The value of a reality check

By Kim Shutler, CEO at The Cellar Trust

I remember when I first got my job. It was my first (paid) role in the voluntary and community sector and my first CEO role. I met up with the CEO of another charity for some tips (a very experienced and successful CEO). One of the tips he gave me made me cringe. He said that however much his staff were struggling to cope with their work supporting clients, he would never ever step in to help. He had no contact at all with clients. It wasn’t his job he said. Not what he was paid to do he said.

It made me cringe because of course, on one hand, he was absolutely right and perhaps I was just inexperienced and naive, but on the other hand – it felt so wrong.

Finding the right balance

Over the past couple of years I have struggled to find the right balance. How to make yourself open and accessible, never asking someone to do a job which you wouldn’t roll up your sleeves and do yourself but ensure you are using your time efficiently and effectively as a CEO. As time has gone on I have had to spend more of my time being outward facing and I have less time for the open door – for people to pop in and chat to me at any time.
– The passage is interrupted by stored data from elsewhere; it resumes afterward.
#[local] Abbreviation eqb_order := (fun a b : Order => bool_decide (a = b)).
Lemma order_leb_antisym x y : order_leb x y = true -> order_leb y x = true -> x = y.
Proof.
  destruct x as [a b], y as [c d]. unfold order_leb, lex_leb. cbn [fst snd].
  destruct (bool_decide_reflect (a = c)) as [->|Hne], (bool_decide_reflect (c = c)) as [_|]; try done.
  - intros. f_equal. by apply string_leb_antisym.
  - rewrite bool_decide_eq_false_2 by (intros E; by rewrite E in Hne). intros H1 H2. by destruct Hne; apply standing_antisym.
Qed.
#[local] Instance orders_order : LebOrder (list_lex eqb_order order_leb).
Proof.
  split.
  - induction x as [|x a IH]; intros [|y b]; cbn; try by (left + right). destruct (bool_decide_reflect (x = y)) as [->|Hne].
    + rewrite bool_decide_eq_true_2 by done. apply IH.
    + rewrite bool_decide_eq_false_2 by (by intros E; rewrite E in Hne). exact (leb_total order_leb x y).
  - induction x as [|x a IH]; intros [|y b] [|z c]; cbn; try done.
    destruct (bool_decide_reflect (x = y)) as [->|Hne], (bool_decide_reflect (y = z)) as [->|Hne'].
    + apply IH.
    + by intros.
    + by rewrite bool_decide_eq_false_2.
    + intros H1 H2. destruct (bool_decide_reflect (x = z)) as [->|]; [|exact (leb_trans order_leb x y z H1 H2)].
      destruct Hne. by apply order_leb_antisym.
Qed.
Lemma orders_antisym a b : list_lex eqb_order order_leb a b = true -> list_lex eqb_order order_leb b a = true -> a = b.
Proof.
  revert b. induction a as [|x a IH]; intros [|y b]; cbn; try done. destruct (bool_decide_reflect (x = y)) as [->|Hne].
  - rewrite bool_decide_eq_true_2 by done. intros. f_equal. by apply IH.
  - rewrite bool_decide_eq_false_2 by (by intros E; rewrite E in Hne). intros H1 H2. by destruct Hne; apply order_leb_antisym.
Qed.
#[local] Instance option_order : LebOrder option_leb.
Proof.
  apply lex_leb_order; [intros; apply bool_decide_eq_true|apply orders_antisym|apply _|].
  apply lex_leb_order; [apply String.eqb_eq|intros; by apply string_leb_antisym|apply _|apply _].
Qed.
That can be hard as it’s not in my character.

So these days, being pulled off to be involved in service delivery is a rare thing. Mostly because I have a brilliant team who don’t really need me at all. So when I do have to jump in, at the time it can feel a bit of a nightmare. My ‘to do’ list and plans go out of the window and I berate myself for failing to prioritise my time. But when I look back on those odd days, I realise they are like gold dust.

The day I spent in our crisis support service (Haven), gave me an amazing insight to the processes I had designed and what did and didn’t work. I saw what causes the pressures on the front line and how they could be helped, I heard people at the end of the phone and what they needed… and saw how we could improve the service.

Seeing what needs to be done

The day I spent with a client in crisis, because I was the only person on site she knew and because it was proving hard to navigate the statutory services gave me a direct insight into just how horrible it can feel to be passed from pillar to post. I saw how small issues can add up to cause all sorts of complications in the system – meaning someone doesn’t get the right care at the right time. So I could see what needed to be done. And because of the relationships with other services, we can now learn and work together to address some of those things.

The couple of hours I spent with a family recently bereaved by suicide, who I saw because they wanted to donate to us, and came in unexpectedly, enabled me to hear first hand the questions people have when they lose someone to suicide. And how hard it can be to understand the system and what happens next.

Remembering why we do what we do

When I’m bogged down in the likes of contracts, data, strategy and committees, doing these things gives me a nice big reality check. They reconnect me with why I changed my career to be here… why we do what we do. They allow me to experience what my team experience and that makes me even more proud of them. And finally it helps me to make the things we do better.

So no – in theory – doing these things isn’t ‘my job’ but I’m absolutely certain they make me better at my job – so I’m going to keep doing them.